Врать не буду!
В прошлом веке я торопился на избирательный участок по зову сердца. В шесть тридцать утра сердце мне подсказывало:
- Пора! Если хочешь, чтобы тебе в буфете избирательного участка досталась бутылка кефира, баночка сметаны или творожный брикетик с изюмом, поспешай!
Иначе тебя опередят другие избиратели. И тебе придется довольствоваться только банкой кильки в томатном соусе. Как ты после этого будешь глядеть в глаза своим детям?
И я летел, окрыленный, на избирательный участок.
Где они теперь, эти крылья?
Теперь на избирательный участок меня влечет совсем другое чувство. Чувство сострадания к милым дамам, которые почти на весь день оторваны от дома, будучи занятыми в участковой комиссии.
Мне очень жаль этих дам, лишенных простого человеческого счастья.
Вместо того чтобы стоять у домашнего очага и варить макароны, ловя тоскующий взгляд мужа, им приходится разглядывать паспорта незнакомых людей, каждому улыбаться, выдавая заветные бюллетени, и каждому указывать на его место в кабинке из непрозрачного материала, в которую ни один посторонний взгляд не проникнет.
Чего там греха таить: мне приятно слышать в зале для голосования редко употребляемые в повседневном обиходе слова «Здравствуйте!», «Спасибо!», «Будьте любезны!», «Пожалуйста!», «Будьте добры!», «До свидания!».
Но ведь после того, как я расстанусь на ближайшие годы с этими очаровательными дамами, мне придется окунуться в суровую прозу жизни – в ЖКХ; в загадочный рост платежей за холодную воду, которая в наших трубах почему-то считается горячей; в лифты, в которые я каждый раз сажусь с замиранием сердца; в дороги, которые мы выбираем, чтобы по возможности живыми добраться до дома и до работы.

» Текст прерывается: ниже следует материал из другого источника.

(** X7: an audio file for which Telegram gives a file object without a path
    is not relayed: after the two calls to Telegram the extension cannot be
    read, no call goes to Discord, and the handler writes one log line of
    the bridge with the [TypeError]. *)
Theorem audio_without_path (env : Environment)
  (messageConverter : Message -> Bridge -> MessageObj) (m : Message)
  (b : Bridge) (w : World) (a : Audio) (f : File) (l : string) :
  audio m = Some a ->
  dcBot_ready env = Fulfilled tt ->
  (forall h, telegram_getFile env h (audio_file_id a) = Fulfilled f) ->
  (forall h, telegram_getFileLink env h (audio_file_id a) = Fulfilled l) ->
  file_path f = None ->
  audio_handler env messageConverter m b w
  = (Normal tt,
     after w
       [TgGetFile (audio_file_id a) (Fulfilled f);
        TgGetFileLink (audio_file_id a) (Fulfilled l);
        LogError (tag b +:+ "Could not send audio")
          [ArgErr (TypeError "Cannot read property 'split' of undefined")]]
       (messageMap w)).
Proof.
  intros Ha Hready Hfile Hlink Hpath. unfold audio_handler, tryCatch.
  rewrite Ha, bind_defined_run. unfold sendFile.
  erewrite bind_run; [|unfold await_ready; rewrite Hready; reflexivity].
  erewrite bind_run; [|apply perform_run]. cbv beta.
  erewrite bind_run; [|apply perform_run]. cbv beta.
  cbn [arg_fileId arg_resolveExtension default from_option].
  rewrite trace_after, messageMap_after, after_after, Hfile, Hlink.
  erewrite bind_run; [|reflexivity].
  erewrite bind_run; [|reflexivity].
  erewrite bind_throw_run; [|rewrite Hpath; reflexivity].
  unfold logger_error. now rewrite emit_run, after_after.
Qed.

Lemma audio_without_path_witness :
  let a := {| audio_file_id := "aud-1"; audio_title := Some "Song";
              audio_mime_type := Some "audio/mpeg" |} in
  audio_handler More.env_no_path Sample.converter
    (Sample.with_audio a (Sample.blank 9 1)) Sample.lounge Sample.start
  = (Normal tt,
     after Sample.start
       [TgGetFile "aud-1" (Fulfilled {| file_path := None |});
        TgGetFileLink "aud-1"
          (Fulfilled "https://api.telegram.org/file/aud-1");
        LogError "[lounge] Could not send audio"
          [ArgErr (TypeError "Cannot read property 'split' of undefined")]]
       ∅).
Proof.
  intros a.
  exact (audio_without_path More.env_no_path Sample.converter
           (Sample.with_audio a (Sample.blank 9 1)) Sample.lounge
           Sample.start a {| file_path := None |}
           "https://api.telegram.org/file/aud-1"
           eq_refl eq_refl (fun _ => eq_refl) (fun _ => eq_refl) eq_refl).
Defined.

И все-таки, и все-таки… Хорошо думать о том, что о тебе тоже кто-то думает. Вспомнили, пригласили, обогрели… Решили прислушаться к моему голосу.
А, в самом деле, почему бы и не «пуркуа па», как говорят французы?
Очень, знаете ли, хочется, чтобы очередной сиделец на моей шее, опустил бы голову вниз, взглянул бы в мои глаза и спросил участливо:
- Ну? Как тебе живется? Чем я могу тебе помочь? Чем ты озабочен?
И я бы нестеснительно ответил:
- Да мне, собственно, ничего не нужно. У меня все есть. Одна просьба: «Не мешайте работать».